START Data excerpts
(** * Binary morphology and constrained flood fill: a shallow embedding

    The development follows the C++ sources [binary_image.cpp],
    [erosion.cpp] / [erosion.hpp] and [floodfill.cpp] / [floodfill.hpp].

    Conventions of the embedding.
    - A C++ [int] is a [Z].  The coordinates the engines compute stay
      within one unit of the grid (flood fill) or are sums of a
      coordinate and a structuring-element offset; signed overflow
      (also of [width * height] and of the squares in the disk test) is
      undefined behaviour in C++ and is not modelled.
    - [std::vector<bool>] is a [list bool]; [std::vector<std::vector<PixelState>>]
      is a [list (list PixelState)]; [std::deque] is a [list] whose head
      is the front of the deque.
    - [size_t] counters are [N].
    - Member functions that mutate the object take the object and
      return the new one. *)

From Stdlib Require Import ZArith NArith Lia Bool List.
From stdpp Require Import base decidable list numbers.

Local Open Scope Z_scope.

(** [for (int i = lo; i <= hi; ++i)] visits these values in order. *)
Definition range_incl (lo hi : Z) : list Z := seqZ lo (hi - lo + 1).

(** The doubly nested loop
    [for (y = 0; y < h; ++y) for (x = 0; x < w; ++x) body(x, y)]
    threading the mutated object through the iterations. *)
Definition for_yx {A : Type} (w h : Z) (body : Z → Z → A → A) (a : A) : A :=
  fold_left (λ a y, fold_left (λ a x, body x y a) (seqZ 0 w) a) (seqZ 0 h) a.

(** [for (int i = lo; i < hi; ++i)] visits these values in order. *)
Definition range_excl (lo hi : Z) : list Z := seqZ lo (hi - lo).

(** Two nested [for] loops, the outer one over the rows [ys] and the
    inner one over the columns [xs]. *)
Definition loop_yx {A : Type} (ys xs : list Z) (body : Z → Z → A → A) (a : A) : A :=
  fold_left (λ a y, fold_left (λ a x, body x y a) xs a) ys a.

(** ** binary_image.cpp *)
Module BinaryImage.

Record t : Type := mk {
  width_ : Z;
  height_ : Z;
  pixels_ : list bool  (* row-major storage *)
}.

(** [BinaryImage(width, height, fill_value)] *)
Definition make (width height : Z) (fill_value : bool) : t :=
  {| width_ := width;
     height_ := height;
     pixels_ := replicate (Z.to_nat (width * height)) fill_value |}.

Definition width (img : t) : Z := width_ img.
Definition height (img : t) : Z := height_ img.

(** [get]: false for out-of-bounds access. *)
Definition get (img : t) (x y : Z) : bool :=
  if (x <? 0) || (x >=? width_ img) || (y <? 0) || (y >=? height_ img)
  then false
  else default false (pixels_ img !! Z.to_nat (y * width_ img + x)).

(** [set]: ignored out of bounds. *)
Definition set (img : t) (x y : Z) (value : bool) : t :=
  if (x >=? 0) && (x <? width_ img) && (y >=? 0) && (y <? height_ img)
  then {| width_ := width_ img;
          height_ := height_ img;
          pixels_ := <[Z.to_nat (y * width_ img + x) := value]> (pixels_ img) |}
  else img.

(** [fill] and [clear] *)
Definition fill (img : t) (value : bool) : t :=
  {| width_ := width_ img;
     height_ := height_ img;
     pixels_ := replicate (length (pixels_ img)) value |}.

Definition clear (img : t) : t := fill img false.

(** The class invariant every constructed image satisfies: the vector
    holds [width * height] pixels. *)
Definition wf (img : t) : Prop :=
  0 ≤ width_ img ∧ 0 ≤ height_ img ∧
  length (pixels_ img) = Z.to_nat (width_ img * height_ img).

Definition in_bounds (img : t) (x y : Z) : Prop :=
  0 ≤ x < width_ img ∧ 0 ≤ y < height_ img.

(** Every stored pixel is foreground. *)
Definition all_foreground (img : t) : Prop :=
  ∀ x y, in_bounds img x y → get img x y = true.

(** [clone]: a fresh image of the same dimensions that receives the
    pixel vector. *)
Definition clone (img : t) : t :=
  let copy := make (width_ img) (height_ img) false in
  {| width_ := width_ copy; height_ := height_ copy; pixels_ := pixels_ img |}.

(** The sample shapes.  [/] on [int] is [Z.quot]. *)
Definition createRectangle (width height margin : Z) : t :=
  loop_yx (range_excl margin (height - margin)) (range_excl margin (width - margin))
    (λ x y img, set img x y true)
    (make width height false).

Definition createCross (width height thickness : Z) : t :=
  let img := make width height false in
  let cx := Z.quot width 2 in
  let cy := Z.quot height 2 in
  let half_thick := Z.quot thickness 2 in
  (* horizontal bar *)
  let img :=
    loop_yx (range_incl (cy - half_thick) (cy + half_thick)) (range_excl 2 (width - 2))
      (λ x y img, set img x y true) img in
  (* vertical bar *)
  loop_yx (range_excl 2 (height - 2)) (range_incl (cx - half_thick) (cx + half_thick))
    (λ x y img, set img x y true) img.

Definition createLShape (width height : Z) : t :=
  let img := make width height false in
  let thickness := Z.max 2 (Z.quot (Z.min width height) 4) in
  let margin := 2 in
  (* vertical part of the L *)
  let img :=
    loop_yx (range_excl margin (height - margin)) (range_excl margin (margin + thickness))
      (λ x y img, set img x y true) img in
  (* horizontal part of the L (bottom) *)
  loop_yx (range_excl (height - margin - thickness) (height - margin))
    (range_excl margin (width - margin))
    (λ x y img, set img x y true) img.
END Data excerpts
- Assigned task
Copy out each line of the records where the string "Prop" appears.

- Response for this exercise
Definition wf (img : t) : Prop :=
Definition in_bounds (img : t) (x y : Z) : Prop :=
Definition all_foreground (img : t) : Prop :=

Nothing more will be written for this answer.